There have been many adaptations of George Bernard Shaw's 1913 play Pygmalion. Two of these adaptations include My Fair Lady and She's All That. Alan Jay Lerner made a musical adaptation of Pygmalion called My Fair Lady in 1956, starring Julie Andrews as Eliza Doolittle, Rex Harrison as Professor Henry Higgins, and Robert Coote as Colonel Pickering. In 1964, director George Cukor brought My Fair Lady to the big screen, with Audrey Hepburn as Eliza Doolittle, Rex Harrison as Professor Henry Higgins, and Wilfrid Hyde-White as Colonel Pickering. Then in 1999, director Robert Iscove brought to the screen, She's All That, a modern twist to George Bernard Shaw's classic. This time we have Rachael Leigh Cook as Laney Boggs; Freddie Prinze, Jr., as Zack Siler; and Paul Walker as Dean Sampson. Where there are some similarities between Cukor's My Fair Lady and Iscove's She's All That, there many more differences.

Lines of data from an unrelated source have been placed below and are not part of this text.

(** *** C8 *)

(** C8: for a function [f] of declared parameter count 1, 2 or 3,
    [lift(f, m1, ..., mn)] returns a computation whose evaluation runs
    [m1], ..., [mn] from left to right (each once, the effects in that
    order, the first throw ending the evaluation) and completes with [f]
    called on their results.  The arity is the declared parameter count of
    [f]: further arguments are ignored.  In particular running
    [lift((n, m, p) => n + m + p, of(1), of(3), of(5))] yields 9. *)
Theorem lift_applies_function_left_to_right :
  (forall V (this m1 m2 m3 : Now V) (rest : list (Now V))
          (call : list V -> JS V),
      (exists r,
          (forall t, Now_lift this (mkFunction 1 call) (m1 :: rest) t
                     = (Normal (Some r), []))
          /\ same_evaluation (run r) (a <- run m1 ;; call [a]))
      /\ (exists r,
          (forall t, Now_lift this (mkFunction 2 call) (m1 :: m2 :: rest) t
                     = (Normal (Some r), []))
          /\ same_evaluation (run r)
               (a <- run m1 ;; b <- run m2 ;; call [a; b]))
      /\ (exists r,
          (forall t, Now_lift this (mkFunction 3 call)
                       (m1 :: m2 :: m3 :: rest) t
                     = (Normal (Some r), []))
          /\ same_evaluation (run r)
               (a <- run m1 ;; b <- run m2 ;; c <- run m3 ;;
                call [a; b; c])))
  /\ (forall t,
        (r <- Now_lift (OfNow 1%Z) add3 [OfNow 1%Z; OfNow 3%Z; OfNow 5%Z] ;;
         match r with
         | Some n => run n
         | None => throw TypeError
         end) t = (Normal 9%Z, [])).
Proof.
  split; [|reflexivity].
  intros V this m1 m2 m3 rest call.
  split; [|split]; eexists; (split; [intros t; reflexivity|]); intros t.
  - rewrite run_ChainNow. apply bind_ext. intros a.
    unfold Now_of. rewrite bind_assoc. simpl f_call.
    transitivity (bind (call [a]) ret t); [|apply bind_ret_r].
    apply bind_ext. intros b. now rewrite bind_ret_l.
  - rewrite run_ChainNow. apply bind_ext. intros a.
    change (member (m1 :: m2 :: rest) 1) with (ret m2).
    unfold Now_chain, Now_of. rewrite bind_assoc, !bind_ret_l, run_ChainNow.
    apply bind_ext. intros b. rewrite bind_assoc. simpl f_call.
    transitivity (bind (call [a; b]) ret t); [|apply bind_ret_r].
    apply bind_ext. intros c. now rewrite bind_ret_l.
  - rewrite run_ChainNow. apply bind_ext. intros a.
    change (member (m1 :: m2 :: m3 :: rest) 1) with (ret m2).
    unfold Now_chain, Now_of. rewrite bind_assoc, !bind_ret_l, run_ChainNow.
    apply bind_ext. intros b.
    change (member (m1 :: m2 :: m3 :: rest) 2) with (ret m3).
    rewrite bind_assoc, !bind_ret_l, run_ChainNow.
    apply bind_ext. intros c. rewrite bind_assoc. simpl f_call.
    transitivity (bind (call [a; b; c]) ret t); [|apply bind_ret_r].
    apply bind_ext. intros d. now rewrite bind_ret_l.
Qed.

(** The test "lifts over constant now", arities 1 and 2. *)
Example lift_square :
  forall t,
    (r <- Now_lift (OfNow 1%Z)
            (mkFunction 1 (fun args =>
               match args with [n] => ret (n * n)%Z | _ => throw TypeError end))
            [OfNow 3%Z] ;;
     match r with Some n => run n | None => throw TypeError end) t
    = (Normal 9%Z, []).
Proof. reflexivity. Qed.

Example lift_sum2 :
  forall t,
    (r <- Now_lift (OfNow 1%Z)
            (mkFunction 2 (fun args =>
               match args with [n; m] => ret (n + m)%Z | _ => throw TypeError end))
            [OfNow 1%Z; OfNow 3%Z] ;;
     match r with Some n => run n | None => throw TypeError end) t
    = (Normal 4%Z, []).
Proof. reflexivity. Qed.

(** *** C3 *)

(** C3, as stated, fails: [lift] called with a function of four declared
    parameters and four computations signals no error; the call completes
    normally and returns undefined. *)
Lemma lift_four_parameters_no_error :
  Now_lift (OfNow 0%Z) add4 [OfNow 1%Z; OfNow 2%Z; OfNow 3%Z; OfNow 4%Z] 0
  = (Normal None, [])
  /\ ~ (exists e es,
          Now_lift (OfNow 0%Z) add4
            [OfNow 1%Z; OfNow 2%Z; OfNow 3%Z; OfNow 4%Z] 0 = (Throw e, es)).
Proof.
  split; [reflexivity|].
  intros (e & es & H). discriminate H.
Qed.

(** C3, amended: for a function whose declared parameter count is outside
    1-3, [lift] called with at least one computation signals no error: it
    completes normally, returns undefined (no computation is built) and
    has no effect.  Only a call without any computation throws, a
    TypeError from reading [ms[0]]. *)
Theorem lift_unsupported_arity_returns_undefined :
  forall V (this : Now V) (f : JSFunction V) (ms : list (Now V)) (t : Time),
    f_length f < 1 \/ 3 < f_length f ->
    Now_lift this f ms t
    = match ms with
      | [] => (Throw TypeError, [])
      | _ :: _ => (Normal None, [])
      end.
Proof.
  intros V this f ms t H. unfold Now_lift.
  destruct ms as [|m0 ms]; [reflexivity|].
  destruct (f_length f) as [|[|[|[|k]]]]; try lia; reflexivity.
Qed.

Lemma lift_unsupported_arity_returns_undefined_witness :
  (f_length add4 < 1 \/ 3 < f_length add4)
  /\ Now_lift (OfNow 0%Z) add4 [OfNow 1%Z] 5 = (Normal None, []).
Proof.
  split.
  - right. simpl. lia.
  - apply (lift_unsupported_arity_returns_undefined
             (OfNow 0%Z) add4 [OfNow 1%Z] 5).
    right. simpl. lia.
Defined.

(** *** C4 *)

(** C4, as stated, fails: when the action wrapped by [async] fails, the
    promise returned by [runNow] is not rejected; it is never settled. *)
Lemma runNow_failed_action_not_rejected :
  (n <- async failing_action ;; runNow n) 0 = (Normal Pending, [EvRunIO 7 0])
  /\ ~ (exists t e es,
          (n <- async failing_action ;; runNow n) 0
          = (Normal (Rejected t e), es)).
Proof.
  split; [reflexivity|].
  intros (t & e & es & H). discriminate H.
Qed.

(** C4, amended: [runNow] evaluates the computation once, at once.  Its
    promise is rejected exactly when that evaluation itself throws, with
    the value thrown; it is fulfilled with the value of the Future the
    evaluation yields, when that Future occurs; otherwise it stays
    pending.  So when the action wrapped by [async] fails, the failure is
    not surfaced: the promise is never settled. *)
Theorem runNow_settles_on_occurrence :
  forall A (now : Now (Future A)) (t : Time),
    runNow now t
    = match run now t with
      | (Throw e, es) => (Normal (Rejected t e), es)
      | (Normal (Occurs t' a), es) => (Normal (Fulfilled (Nat.max t t') a), es)
      | (Normal _, es) => (Normal Pending, es)
      end
    /\ forall (a : IO A) d e,
        io_exec a t = Fails d e ->
        (n <- async a ;; runNow n) t
        = (Normal Pending, [EvRunIO (io_name a) t]).
Proof.
  intros A now t. split.
  - unfold runNow, Promise_new, run, bind, Future_subscribe.
    destruct (Now_run now t) as [[[|t' a|t' e]|e] es];
      simpl; rewrite ?app_nil_r; reflexivity.
  - intros a d e H. unfold async. rewrite bind_ret_l.
    unfold runNow, Promise_new, AsyncNow, Now_run, bind, runIO, fromPromise,
      Future_subscribe, ret.
    rewrite H. reflexivity.
Qed.

Lemma runNow_settles_on_occurrence_witness :
  io_exec failing_action 0 = Fails 3 (UserError 1)
  /\ (n <- async failing_action ;; runNow n) 0 = (Normal Pending, [EvRunIO 7 0]).
Proof.
  split; [reflexivity|].
  apply (proj2 (runNow_settles_on_occurrence (AsyncNow failing_action) 0)
           failing_action 3 (UserError 1)).
  reflexivity.
Defined.

(** The test "async works with runNow": the promise resolves with the
    value with which the action completes. *)
Example runNow_async_12 :
  forall t d,
    (n <- async (mkIO 0 (fun _ => Completes d 12%Z)) ;; runNow n) t
    = (Normal (Fulfilled (t + d) 12%Z), [EvRunIO 0 t]).
Proof.
  intros t d. unfold async. rewrite bind_ret_l.
  unfold runNow, Promise_new, AsyncNow, Now_run, bind, runIO, fromPromise,
    Future_subscribe, ret. simpl.
  now replace (Nat.max t (t + d)) with (t + d) by lia.
Qed.

(** *** C1 *)

(** C1, as stated, fails: the Future returned by [plan(F)] occurs as soon
    as [F] has occurred and its payload has been evaluated; it does not
    wait for the Future that this evaluation yields.  With a payload that
    ends in [async] of an action that never completes, the returned Future
    occurs at the occurrence of [F], its value a Future that never
    occurs; with an action that takes ten instants, it occurs at instant
    5 while the inner Future occurs at instant 15, and its value is that
    pending Future, not 22. *)
Lemma plan_does_not_wait_for_inner_future :
  (n <- plan (Occurs 5 (AsyncNow hanging_action)) ;; run n) 0
  = (Normal (Occurs 5 Never), [EvRunIO 1 5])
  /\ (n <- plan (Occurs 5 (AsyncNow slow_action)) ;; run n) 0
     = (Normal (Occurs 5 (Occurs 15 22%Z)), [EvRunIO 2 5]).
Proof. split; reflexivity. Qed.

(** C1, amended: when [F] occurs and the evaluation of its payload at
    that instant (the instant of the evaluation of [plan(F)] when [F] has
    occurred before) completes normally, evaluating [plan(F)] returns at
    once a new Future that occurs at that instant, its value the result
    of the payload as it is: a result that is itself a Future becomes the
    value without being awaited; the only effects are those of the
    payload.  When [F] does not occur, the evaluation returns at once a
    Future that does not occur, and has no effect.  In every case, a
    Future returned by the evaluation occurs only so: at the occurrence of
    [F], with the result of a payload that completed normally.  What a
    payload that throws leads to is left open.  [F] occurring with payload
    [Now.of(11 * 2)] makes the returned Future occur with 22. *)
Theorem plan_occurs_with_payload_result :
  (forall A (F : Future (Now A)) (t : Time),
      (forall tF m a es,
          F = Occurs tF m ->
          run m (Nat.max t tF) = (Normal a, es) ->
          (n <- plan F ;; run n) t = (Normal (Occurs (Nat.max t tF) a), es))
      /\ ((forall tF m, F <> Occurs tF m) ->
          exists G : Future A,
            (n <- plan F ;; run n) t = (Normal G, [])
            /\ forall t' a, G <> Occurs t' a)
      /\ (forall (G : Future A) es,
            (n <- plan F ;; run n) t = (Normal G, es) ->
            forall t' a,
              G = Occurs t' a
              <-> exists tF m es',
                  F = Occurs tF m /\ t' = Nat.max t tF
                  /\ run m t' = (Normal a, es')))
  /\ (forall t tF,
        (n <- plan (Occurs tF (OfNow (11 * 2))) ;; run n) t
        = (Normal (Occurs (Nat.max t tF) 22), [])).
Proof.
  split; [|reflexivity].
  intros A F t. unfold plan. rewrite bind_ret_l.
  change (run (PlanNow F) t) with (Future_map run F t). unfold Future_map.
  split; [|split].
  - intros tF m a es -> R. now rewrite R.
  - intros HF. destruct F as [|tF m|tF e].
    + exists Never. split; [reflexivity|discriminate].
    + now destruct (HF tF m).
    + exists (Failed tF e). split; [reflexivity|discriminate].
  - intros G es R t' a. destruct F as [|tF m|tF e].
    + injection R as <- _. split; [discriminate|].
      intros (tF & m & es' & H & _). discriminate H.
    + destruct (run m (Nat.max t tF)) as [[b|e] es0] eqn:E;
        injection R as <- _; split.
      * intros H. injection H as <- <-. now exists tF, m, es0.
      * intros (tF' & m' & es' & H & -> & R').
        injection H as <- <-. rewrite E in R'. now injection R' as <- _.
      * discriminate.
      * intros (tF' & m' & es' & H & -> & R').
        injection H as <- <-. rewrite E in R'. discriminate R'.
    + injection R as <- _. split; [discriminate|].
      intros (tF' & m & es' & H & _). discriminate H.
Qed.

She's All That is roughly based on Pygmalion. It deals with two friends making a bet that one can turn a poor nerdy girl into the prom queen. The premise is the same as in My Fair Lady, but She's All That does not compare to the classic. In My Fair Lady, the characters and the setting are almost the same as in Pygmalion, but in She's All That the characters, as well as the setting, have been changed drastically. The only thing that really stayed the same was the fact that there was a bet to take a poor girl and make her into something better.
Iscove's adaptation worked well for a generation that has never heard of Pygmalion or My Fair Lady; but for those who have read or seen Pygmalion and My Fair Lady, they will surely see that Iscove did not do either of them justice. She's All That was a decent love story, but it will never compare to the original. Classics are classics, and sometimes directors can pull off a new adaptation, but sometimes they should just leave well enough alone.